• _EXERCISE_: Repeat exactly, and only, the lines below starting at the line that contains "(0, <[out := (entries" and ending at the line that contains "else (127, fs).", inclusive of both.

• _DATA_:

(** * tools/apk_utils.py: re-signing an APK with the debug keystore

    [sign] strips the signature entries of an unsigned package with
    [zip -d] and signs the result with [jarsigner].  Its behaviour is the
    sequence of lines it prints, the processes it starts, what those
    processes leave behind, and whether it returns or raises.

    The external tools are not part of the program: they are an arbitrary
    function [tool] from an argument vector and a state of the world to what
    the process library reports.  The file has two layers.

    - In the first ([sign]) every child starts and ends with an exit status:
      [tool] yields a status and a new world.  It carries the properties
      that speak of exit statuses and of the commands that are built.
    - In the second ([Launch.sign]) the process library may also fail to
      start a child (the program is missing, an argument cannot be passed):
      then it raises, no child has run and the world is as before.  It
      carries the properties that speak of every run.  [launch_sign_refines]
      shows that the first layer is the second one restricted to tools that
      start. *)

From stdpp Require Import base strings list gmap.
From Stdlib Require Import ZArith Ascii.

Local Open Scope string_scope.
Local Open Scope Z_scope.

(** ** Data *)

(** An argument vector, as the lists handed to [subprocess]. *)
Definition argv : Type := list string.

(** [subprocess.CalledProcessError(returncode, cmd)]. *)
Inductive exn : Type :=
| CalledProcessError (returncode : Z) (cmd : argv).

(** What a run lets an observer see, in the order it happens. *)
Inductive event : Type :=
| Stdout (line : string)              (* a line written by [print] *)
| Spawn (cmd : argv)                  (* a child process is started *)
| Exit (cmd : argv) (returncode : Z). (* that child has ended *)

Inductive outcome (A : Type) : Type :=
| Returned (a : A)
| Raised (e : exn).
Arguments Returned {A} a.
Arguments Raised {A} e.

Record run (W A : Type) : Type := Run {
  result : outcome A;
  world : W;
  trace : list event
}.
Arguments Run {W A} _ _ _.
Arguments result {W A} _.
Arguments world {W A} _.
Arguments trace {W A} _.

(** A Python statement sequence: it starts in a world and ends with an
    outcome, the world the children left and the events of the run. *)
Definition py (W A : Type) : Type := W → run W A.

Instance py_ret {W} : MRet (py W) :=
  λ A a w, Run (Returned a) w [].

Instance py_bind {W} : MBind (py W) :=
  λ A B f m w,
    let r := m w in
    match result r with
    | Returned a =>
        let r' := f a (world r) in
        Run (result r') (world r') (trace r ++ trace r')
    | Raised e => Run (Raised e) (world r) (trace r)
    end.

Instance py_throw {W} : MThrow exn (py W) :=
  λ A e w, Run (Raised e) w [].

(** Observations on a trace. *)
Definition is_process_event (e : event) : bool :=
  match e with
  | Stdout _ => false
  | Spawn _ | Exit _ _ => true
  end.

Definition process_events (t : list event) : list event :=
  List.filter is_process_event t.

Fixpoint spawned (t : list event) : list argv :=
  match t with
  | [] => []
  | Spawn cmd :: t' => cmd :: spawned t'
  | _ :: t' => spawned t'
  end.

(** The attributes [returncode] and [cmd] of the exception. *)
Definition exn_returncode (e : exn) : Z :=
  match e with CalledProcessError returncode _ => returncode end.

Definition exn_cmd (e : exn) : argv :=
  match e with CalledProcessError _ cmd => cmd end.

(** The name of the program an argument vector starts. *)
Definition program (cmd : argv) : option string := head cmd.

(** The exit status of the first child of the trace that ran [prog]. *)
Fixpoint exit_status (prog : string) (t : list event) : option Z :=
  match t with
  | [] => None
  | Exit cmd code :: t' =>
      if bool_decide (program cmd = Some prog) then Some code
      else exit_status prog t'
  | _ :: t' => exit_status prog t'
  end.

(** ** The program *)

Section Sign.

(** The state of everything outside the interpreter (the file system). *)
Context {W : Type}.

(** The external tools: running [cmd] in a world yields its exit status
    and the world it leaves. *)
Variable tool : argv → W → Z * W.

(** The text [utils.PrintCmd] writes for a command. *)
Variable describe : argv → string.

(** The [print] statement. *)
Definition print (line : string) : py W () :=
  λ w, Run (Returned ()) w [Stdout line].

(** Modelled from the spec: [utils.PrintCmd] is imported from the module
    [utils], which is not among the sources.  The spec says of it that
    diagnostic text describing each invocation is emitted before it runs;
    it is a [print] of a text computed from the command. *)
Definition PrintCmd (cmd : argv) : py W () :=
  print (describe cmd).

(** [subprocess.call(cmd)]: start the child, wait for it, return its
    exit status. *)
Definition subprocess_call (cmd : argv) : py W Z :=
  λ w, let '(retcode, w') := tool cmd w in
       Run (Returned retcode) w' [Spawn cmd; Exit cmd retcode].

(** [subprocess.check_call(cmd)]: as [call], but a non-zero status raises
    [CalledProcessError(retcode, cmd)]; otherwise it returns 0. *)
Definition subprocess_check_call (cmd : argv) : py W Z :=
  retcode ← subprocess_call cmd;
  if bool_decide (retcode ≠ 0)
  then mthrow (CalledProcessError retcode cmd)
  else mret 0.

Definition sign (unsigned_apk signed_apk keystore : string) : py W () :=
  print "Signing (ignore the warnings)";;
  let cmd := ["zip"; "-d"; unsigned_apk; "META-INF/*"] in
  PrintCmd cmd;;
  _ ← subprocess_call cmd;
  let cmd := [
    "jarsigner";
    "-sigalg"; "SHA1withRSA";
    "-digestalg"; "SHA1";
    "-keystore"; keystore;
    "-storepass"; "android";
    "-signedjar"; signed_apk;
    unsigned_apk;
    "androiddebugkey"
  ] in
  PrintCmd cmd;;
  _ ← subprocess_check_call cmd;
  mret ().

End Sign.

(** ** The invocations as the specification writes them *)

(** Collaborator A: [<tool> -d <unsignedPackagePath> META-INF/*]. *)
Definition spec_archive_invocation (unsignedPackagePath : string) : argv :=
  ["zip"; "-d"; unsignedPackagePath; "META-INF/*"].

(** Collaborator B: [<tool> -sigalg SHA1withRSA -digestalg SHA1 -keystore
    <keystorePath> -storepass android -signedjar <signedPackagePath>
    <unsignedPackagePath> androiddebugkey]. *)
Definition spec_signing_invocation
  (unsignedPackagePath signedPackagePath keystorePath : string) : argv :=
  ["jarsigner"; "-sigalg"; "SHA1withRSA"; "-digestalg"; "SHA1";
   "-keystore"; keystorePath; "-storepass"; "android";
   "-signedjar"; signedPackagePath; unsignedPackagePath; "androiddebugkey"].

(** An argument vector written as one line, words separated by a blank. *)
Definition command_line (cmd : argv) : string := String.concat " " cmd.

(** ** A sample world

    A file system maps a path to the entry names of the archive stored
    there.  The sample tools are simple stand-ins for the real ones, used to
    run [sign] on concrete inputs: [zip -d] removes the entries under
    [META-INF/] and exits with 12 when there is nothing to remove;
    [jarsigner] needs the keystore and the input, adds signature entries to
    a copy of the input, and on failure exits with 1, leaving a truncated
    output behind. *)
Definition sample_zip (cmd : argv) (fs : gmap string (list string))
  : Z * gmap string (list string) :=
  match cmd !! 2%nat with
  | Some path =>
      match fs !! path with
      | Some entries =>
          let kept := List.filter (λ e, negb (String.prefix "META-INF/" e)) entries in
          if bool_decide (kept = entries) then (12, fs)
          else (0, <[path := kept]> fs)
      | None => (12, fs)
      end
  | None => (16, fs)
  end.

Definition sample_jarsigner (cmd : argv) (fs : gmap string (list string))
  : Z * gmap string (list string) :=
  match cmd !! 6%nat, cmd !! 10%nat, cmd !! 11%nat with
  | Some keystore, Some out, Some inp =>
      match fs !! keystore, fs !! inp with
      | Some _, Some entries =>
          (0, <[out := (entries ++ ["META-INF/MANIFEST.MF";
                                     "META-INF/ANDROIDD.SF";
                                     "META-INF/ANDROIDD.RSA"])%list]> fs)
      | _, _ => (1, <[out := []]> fs)
      end
  | _, _, _ => (1, fs)
  end.

Definition sample_tool (cmd : argv) (fs : gmap string (list string))
  : Z * gmap string (list string) :=
  if bool_decide (program cmd = Some "zip") then sample_zip cmd fs
  else if bool_decide (program cmd = Some "jarsigner") then sample_jarsigner cmd fs
  else (127, fs).

Definition sample_describe (cmd : argv) : string := command_line cmd.

(** An unsigned package with old signature entries, and the debug keystore. *)
Definition sample_fs : gmap string (list string) :=
  <["app-unsigned.apk" := ["AndroidManifest.xml"; "META-INF/MANIFEST.MF"; "classes.dex"]]>
  (<["debug.keystore" := ["androiddebugkey"]]> ∅).

(** The same package already stripped of its signature entries. *)
Definition stripped_fs : gmap string (list string) :=
  <["app-unsigned.apk" := ["AndroidManifest.xml"; "classes.dex"]]>
  (<["debug.keystore" := ["androiddebugkey"]]> ∅).

Definition sample_sign (unsigned_apk signed_apk keystore : string)
  : py (gmap string (list string)) () :=
  sign sample_tool sample_describe unsigned_apk signed_apk keystore.

(** The sample tools with a [zip] that changes the archive as [sample_zip]
    does but always exits with [status]. *)
Definition sample_tool_zip_status (status : Z)
  (cmd : argv) (fs : gmap string (list string))
  : Z * gmap string (list string) :=
  if bool_decide (program cmd = Some "zip") then (status, (sample_zip cmd fs).2)
  else sample_tool cmd fs.

(** Something a caller does after [sign]: installing the signed package. *)
Definition sample_install : py (gmap string (list string)) Z :=
  subprocess_call sample_tool ["adb"; "install"; "app-signed.apk"].

(** ** The program, with children that may fail to start *)

Module Launch.

(** Why the process library did not start a child: [OSError] when the
    program cannot be executed (it is missing, or the arguments are too
    long), [TypeError] or [ValueError], according to the interpreter, when
    an argument cannot be passed (it holds a NUL character).  These
    exceptions have no [returncode] and no [cmd]. *)
Inductive start_error : Type :=
| CannotExecute
| BadArgument.

(** What [sign] can raise. *)
Inductive error : Type :=
| Process (e : exn)
| Start (e : start_error).

(** What the process library reports for a command in a world. *)
Inductive started (W : Type) : Type :=
| Exited (returncode : Z) (w' : W)
| NotStarted (e : start_error).
Arguments Exited {W} returncode w'.
Arguments NotStarted {W} e.

Inductive outcome (A : Type) : Type :=
| Returned (a : A)
| Raised (e : error).
Arguments Returned {A} a.
Arguments Raised {A} e.

Record run (W A : Type) : Type := Run {
  result : outcome A;
  world : W;
  trace : list event
}.
Arguments Run {W A} _ _ _.
Arguments result {W A} _.
Arguments world {W A} _.
Arguments trace {W A} _.

Definition py (W A : Type) : Type := W → run W A.

#[global] Instance py_ret {W} : MRet (py W) :=
  λ A a w, Run (Returned a) w [].
(** [Method.Verify] with a [[]byte] key: the HMAC methods compare the
    signature with [hmac.Equal]; every other method rejects the key. *)
Definition Verify (method : SigningMethod) (text : string) (signature : list ascii)
    : bool :=
  match method with
  | OtherMethod _ => false
  | _ => (Credentials.ConstantTimeCompare signature (hmac method jwtSecret text)).1 =? 1
  end.

(** [Validator.Validate] with the default options: exp and nbf are checked
    when present, against the clock reading [now]. *)
Definition Validate (claims : Claims) (now : Z) : option error :=
  match ExpiresAt (Registered claims) with
  | Some exp => if now <? exp * second then
      match NotBefore (Registered claims) with
      | Some nbf => if now <? nbf * second then Some ErrTokenNotValidYet else None
      | None => None
      end
    else Some ErrTokenExpired
  | None =>
      match NotBefore (Registered claims) with
      | Some nbf => if now <? nbf * second then Some ErrTokenNotValidYet else None
      | None => None
      end
  end.

(** [jwt.ParseWithClaims] with a key function that returns [jwtSecret]:
    the token's [Valid] flag and claims, or the error. *)
Definition ParseWithClaims (token : tokenString) (now : Z) : (bool * Claims) + error :=
  match token with
  | Malformed => inr ErrTokenMalformed
  | Segments header body signature =>
      match decode_header header, decode_claims body with
      | Some alg, Some claims =>
          match alg ≫= GetSigningMethod with
          | None => inr ErrTokenUnverifiable
          | Some method =>
              if Verify method (signingString header body) signature then
                match Validate claims now with
                | Some err => inr err
                | None => inl (true, claims)
                end
              else inr ErrTokenSignatureInvalid
          end
      | _, _ => inr ErrTokenMalformed
      end
  end.
(** * class_loader: the reference-counted ClassLoader handle (src/class_loader.cpp)

    Shallow embedding of [ClassLoader] as explicit state passing in a small
    state-and-exception monad.  The handle's counters, the two mutexes held by
    the running thread, the process-wide diagnostic flag and the state of the
    [class_loader::impl] registry live in one [World].  The registry is an
    interface ([RegistryOps]): every delegation the handle makes to it is also
    recorded in [w_calls], so "the registry was not called" is observable. *)

From Stdlib Require Import String ZArith List Lia Bool.
Import ListNotations.
Open Scope Z_scope.
Open Scope string_scope.
Open Scope list_scope.

(** Errors that can escape [class_loader::impl::loadLibrary] / [unloadLibrary]
    (library load / unload exceptions). *)
Inductive Error : Type :=
| LibraryLoadException (path : string)
| LibraryUnloadException (path : string).

(** The delegations from a handle to [class_loader::impl]; the [nat] is the
    handle's [this] pointer. *)
Inductive RegCall : Type :=
| CallLoadLibrary (path : string) (this : nat)
| CallUnloadLibrary (path : string) (this : nat).
(** * ipyparallel launchers: a shallow embedding of [apps/launcher.py]
      and of the pid-file checks of [apps/ipclusterapp.py].

    The launchers are Python objects mutated in place by an event loop.
    They are modelled by explicit state passing: every method is a
    computation over a world that holds the objects it can reach, and an
    exception carries the world as it was when it was raised, so that what
    a failed call leaves behind can be stated.  Answers of the operating
    system (spawning a process, the output of a command, the content of a
    file) are arguments of the operations that ask for them.  Logging is
    not modelled. *)

From Stdlib Require Import String Ascii List ZArith QArith Bool Arith Lia.
From Stdlib Require Import DecimalString.
Import ListNotations.
Close Scope Q_scope.
Open Scope string_scope.
Open Scope list_scope.

Set Implicit Arguments.
Set Warnings "-register-all".

(** ** Python values and exceptions *)

Inductive Exception :=
| ProcessStateError (msg : string)
| LauncherError (msg : string)
| AttributeError (msg : string)
| ValueError (msg : string)
| IndexError (msg : string)
| KeyError (msg : string)
| TypeError (msg : string)
| NameError (msg : string)
| OSError (msg : string).

(** The payloads handed to [notify_start] and [notify_stop] (traits of type
    [Any]): a pid, a job id, [dict(exit_code=..., pid=...)],
    [dict(job_id=..., output=...)], a list of start results, and the
    per-engine dictionary of an engine set. *)
Inductive Data :=
| DNone
| DInt (z : Z)
| DStr (s : string)
| DExit (exit_code pid : Z)
| DJob (job_id output : string)
| DList (l : list Data)
| DDict (kv : list (nat * Data)).

(** ** Computations: state passing with exceptions *)

Inductive outcome (W A : Type) :=
| Return (a : A) (w : W)
| Raised (e : Exception) (w : W).
Arguments Return {W A} a w.
Arguments Raised {W A} e w.

Definition M (W A : Type) := W -> outcome W A.

Definition ret {W A} (a : A) : M W A := fun w => Return a w.
Definition raise {W A} (e : Exception) : M W A := fun w => Raised e w.
Definition bind {W A B} (m : M W A) (k : A -> M W B) : M W B :=
  fun w => match m w with
           | Return a w' => k a w'
           | Raised e w' => Raised e w'
           end.
Definition gets {W A} (f : W -> A) : M W A := fun w => Return (f w) w.
Definition modify {W} (f : W -> W) : M W unit := fun w => Return tt (f w).
(** [try: m except: h] with a bare or [Exception] handler. *)
Definition try_except {W A} (m : M W A) (h : Exception -> M W A) : M W A :=
  fun w => match m w with
           | Return a w' => Return a w'
           | Raised e w' => h e w'
           end.

Notation "x <- c ;; k" := (bind c (fun x => k))
  (at level 61, c at next level, right associativity).
Notation "c ;;; k" := (bind c (fun _ => k))
  (at level 61, right associativity).

Definition world_of {W A} (o : outcome W A) : W :=
  match o with Return _ w => w | Raised _ w => w end.
Fixpoint cipher_rounds (w : list word) (r n : nat) (s : block) : block :=
  match n with
  | O => AddRoundKey (ShiftRows (SubBytes s)) (round_key w r)
  | S n' =>
      cipher_rounds w (S r) n'
        (AddRoundKey (MixColumns (ShiftRows (SubBytes s))) (round_key w r))
  end.

Definition bytes_of_block (s : block) : bytes :=
  let '((a0, a1, a2, a3), (b0, b1, b2, b3), (c0, c1, c2, c3), (d0, d1, d2, d3)) := s in
  map byte_of_N [a0; a1; a2; a3; b0; b1; b2; b3; c0; c1; c2; c3; d0; d1; d2; d3].

(** One block through the cipher: [Nr = Nk + 6] rounds. *)
Definition AES_encrypt_block (key : bytes) (input : bytes) : bytes :=
  let k := map Byte.to_N key in
  let w := KeyExpansion k in
  let Nr := (length k / 4 + 6)%nat in
  bytes_of_block
    (cipher_rounds w 1 (Nr - 1)
       (AddRoundKey (block_of (map Byte.to_N input)) (round_key w 0))).

(** *** Counter mode, as [Crypto.Util.Counter] and [AES.MODE_CTR] run it *)

Record counter := {
  counter_len : nat;
  counter_prefix : bytes;
  initial_value : Z;
  little_endian : bool
}.

(** [Counter.new(nbits, prefix=.., initial_value=.., little_endian=..)];
    [ValueError] unless [nbits] is a multiple of eight. *)
Definition Counter_new (nbits : nat) (prefix : bytes) (iv : Z) (le : bool)
  : option counter :=
  if (nbits mod 8 =? 0)%nat then
    Some {| counter_len := (nbits / 8)%nat; counter_prefix := prefix;
            initial_value := iv; little_endian := le |}
  else None.

Record ctr_cipher := { cipher_key : bytes; cipher_counter : counter }.

(** [AES.new(key, AES.MODE_CTR, counter=ctr)]; [ValueError] for a key that
    is not 16, 24 or 32 bytes long, or a counter block that is not 16. *)
Definition AES_new_CTR (key : bytes) (ctr : counter) : option ctr_cipher :=
  if ((length key =? 16) || (length key =? 24) || (length key =? 32))%nat
     && (length (counter_prefix ctr) + counter_len ctr =? 16)%nat
  then Some {| cipher_key := key; cipher_counter := ctr |}
  else None.

(** The counter field of block [i]: [counter_len] bytes, least significant
    byte first when [little_endian]. *)
Definition counter_bytes (ctr : counter) (i : Z) : bytes :=
  let le := le_bytes (counter_len ctr) (initial_value ctr + i) in
  if little_endian ctr then le else rev le.

Definition counter_block (ctr : counter) (i : Z) : bytes :=
  counter_prefix ctr ++ counter_bytes ctr i.

Definition keystream (c : ctr_cipher) (nblocks : nat) : bytes :=
  flat_map
    (fun i => AES_encrypt_block (cipher_key c)
                (counter_block (cipher_counter c) (Z.of_nat i)))
    (seq 0 nblocks).

(** [cipher.decrypt(data)]; [OverflowError] once the counter field has
    taken all its values. *)
Definition CTR_decrypt (c : ctr_cipher) (data : bytes) : option bytes :=
  let nblocks := ((length data + 15) / 16)%nat in
  if 2 ^ (8 * Z.of_nat (counter_len (cipher_counter c))) <? Z.of_nat nblocks
  then None
  else Some (xor_bytes data (keystream c nblocks)).

(** [decrypt_packet]: every exception is caught and becomes [None]. *)
Definition decrypt_packet (packet_id from_node : Z) (encrypted_bytes key : bytes)
  : option bytes :=
  nonce ← init_nonce packet_id from_node;
  iv ← unpack_I (slice 12 16 nonce);
  ctr ← Counter_new 32 (slice 0 12 nonce) iv true;
  cipher ← AES_new_CTR key ctr;
  CTR_decrypt cipher encrypted_bytes.

(** *** The sender's side, following the specification's words *)

(** The specification gives the byte order of the packet id and of the
    sender, and none for the block counter. *)
Inductive byte_order := LeastSignificantFirst | MostSignificantFirst.

(** Modelled from the spec: "32-bit block counter starting at 0 (bytes
    12-15)"; the order of its four bytes is the sender's choice. *)
Definition spec_counter (order : byte_order) (block_counter : Z) : bytes :=
  match order with
  | LeastSignificantFirst => le_bytes 4 block_counter
  | MostSignificantFirst => rev (le_bytes 4 block_counter)
  end.

(** Modelled from the spec: "little-endian 64-bit packet_id (bytes 0-7) |
    little-endian 32-bit sender node number (bytes 8-11) | 32-bit block
    counter starting at 0 (bytes 12-15)". *)
Definition spec_nonce (order : byte_order) (packet_id from_node block_counter : Z)
  : bytes :=
  le_bytes 8 packet_id ++ le_bytes 4 from_node ++ spec_counter order block_counter.



(** The key stream of [n] blocks from block [start] on, for a nonce that
    is a function of the number of the block. *)
Definition block_stream (key : bytes) (nonce_of : Z -> bytes) (start n : nat) : bytes :=
  flat_map (fun i => AES_encrypt_block key (nonce_of (Z.of_nat i))) (seq start n).

End Crypto.

(** ** The store: the tables both programs write *)

Module Store.

(** [hw_model] arrives as the enum's number on the bus and as the enum's
    name from a polled device. *)
Inductive hw_value := HwCode (code : Z) | HwName (name : string).

(** A row of [nodes]; the primary key [node_id] is the key of the map. *)
Record NodeRecord := {
  node_num : option Z;
  long_name : option string;
  short_name : option string;
  hw_model : option hw_value;
  role : option Z;
  latitude : option Q;
  longitude : option Q;
  altitude : option Z;
  battery_level : option Q;
  voltage : option Q;
  snr : option Q;
  hops_away : option Q;
  source : option string;
  source_interface : option string;
  region : option string;
  last_radio_contact : option Q;
  last_mqtt_contact : option Q;
  last_heard : option Q;
  last_updated : option Q;
  is_active : option bool;
  has_power_sensor : option bool;
  has_environment_sensor : option bool;
  has_air_quality_sensor : option bool
}.

(** A row of [positions]. *)
Record PositionRow := {
  pos_node_id : string;
  pos_timestamp : Q;
  pos_latitude : option Q;
  pos_longitude : option Q;
  pos_altitude : option Z;
  pos_position_source : string
}.

(** A row of [telemetry]: the metric columns named by the INSERT, in its
    order, with the value bound to each. *)
Record TelemetryRow := {
  tel_node_id : string;
  tel_timestamp : Q;
  tel_values : list (string * option Q);
  tel_has_power_metrics : bool;
  tel_has_environment_metrics : bool;
  tel_has_air_quality_metrics : bool
}.

(** A row of [messages]. *)
Record MessageRow := {
  msg_from_node : string;
  msg_to_node : option string;
  msg_channel : Z;
  msg_packet_id : Z;
  msg_timestamp : Q;
  msg_message_text : string;
  msg_portnum : string;
  msg_want_ack : bool
}.

Record t := {
  nodes : gmap string NodeRecord;
  positions : list PositionRow;
  telemetry : list TelemetryRow;
  messages : list MessageRow
}.

Definition empty : t :=
  {| nodes := ∅; positions := []; telemetry := []; messages := [] |}.

(** What a call sees of the database and of the clocks: whether the
    connection opens, Python's [datetime.now()] and SQL's [NOW()]. *)
Record env := { db_up : bool; py_now : Q; sql_now : Q }.

Definition set_nodes (st : t) (n : gmap string NodeRecord) : t :=
  {| nodes := n; positions := positions st;
     telemetry := telemetry st; messages := messages st |}.

(** Modelled from the spec: the unique constraints of [positions], whose
    schema is not part of the sources. The specification gives the table no
    natural key (it states duplicate suppression for messages only), so the
    [ON CONFLICT DO NOTHING] of [INSERT INTO positions] never skips a row. *)
Definition insert_position (row : PositionRow) (st : t) : t :=
  {| nodes := nodes st; positions := positions st ++ [row];
     telemetry := telemetry st; messages := messages st |}.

• _ANSWER TO THIS EXERCISE_:
          (0, <[out := (entries ++ ["META-INF/MANIFEST.MF";
                                     "META-INF/ANDROIDD.SF";
                                     "META-INF/ANDROIDD.RSA"])%list]> fs)
      | _, _ => (1, <[out := []]> fs)
      end
  | _, _, _ => (1, fs)
  end.

Definition sample_tool (cmd : argv) (fs : gmap string (list string))
  : Z * gmap string (list string) :=
  if bool_decide (program cmd = Some "zip") then sample_zip cmd fs
  else if bool_decide (program cmd = Some "jarsigner") then sample_jarsigner cmd fs
  else (127, fs).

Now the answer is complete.